[Dataset entries]
----------------------------------------
(** * OAuthTokenCache: the token client over an explicit world

    A shallow embedding of [oauth_token_cache/token_client.py].  The class
    [TokenClient] talks to two collaborators, the token endpoint (through
    [requests]) and the cache (through a [redis] client).  Both are kept in
    an explicit [World] that every method threads through a small
    state-and-exception monad, so that what a method returns, what it raises
    and what it leaves behind in the cache can all be stated.

    Scope of the model:
    - strings are sequences of 8-bit characters; only characters below 128
      carry a meaning as digit or white space;
    - JSON numbers with a fraction are not represented, and integers have
      no bound on their size or on the number of their digits;
    - the cache holds hashes only (the one kind of value this client writes),
      and the redis client is one that hands text back as [str]. *)

From Stdlib Require Import ZArith Ascii String DecimalString.
From Stdlib Require DecimalPos DecimalZ.
From stdpp Require Import base option gmap strings list fin_maps.

Local Open Scope string_scope.
Local Open Scope Z_scope.

Set Warnings "-register-all".

(* ===================================================================== *)
(** ** Python values *)
(* ===================================================================== *)

(** The values a decoded JSON document is made of, which are also the
    values a [Token] attribute can hold (Python checks no types). *)
Inductive pyval : Type :=
| PNone
| PBool (b : bool)
| PInt (z : Z)
| PStr (s : string)
| PList (l : list pyval)
| PDict (d : list (string * pyval)).

(** ** [str] and [int] on integers *)

(** [str(n)] for an [int]: decimal digits, with a leading minus sign for a
    negative number. *)
Definition py_str_of_int (z : Z) : string :=
  NilZero.string_of_int (Z.to_int z).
----------------------------------------
Brief: From the line holding "PBool (b : bool)" to the last line of the records, quote each line exactly and add nothing.

Reply to the task:
| PBool (b : bool)
| PInt (z : Z)
| PStr (s : string)
| PList (l : list pyval)
| PDict (d : list (string * pyval)).

(** ** [str] and [int] on integers *)

(** [str(n)] for an [int]: decimal digits, with a leading minus sign for a
    negative number. *)
Definition py_str_of_int (z : Z) : string :=
  NilZero.string_of_int (Z.to_int z).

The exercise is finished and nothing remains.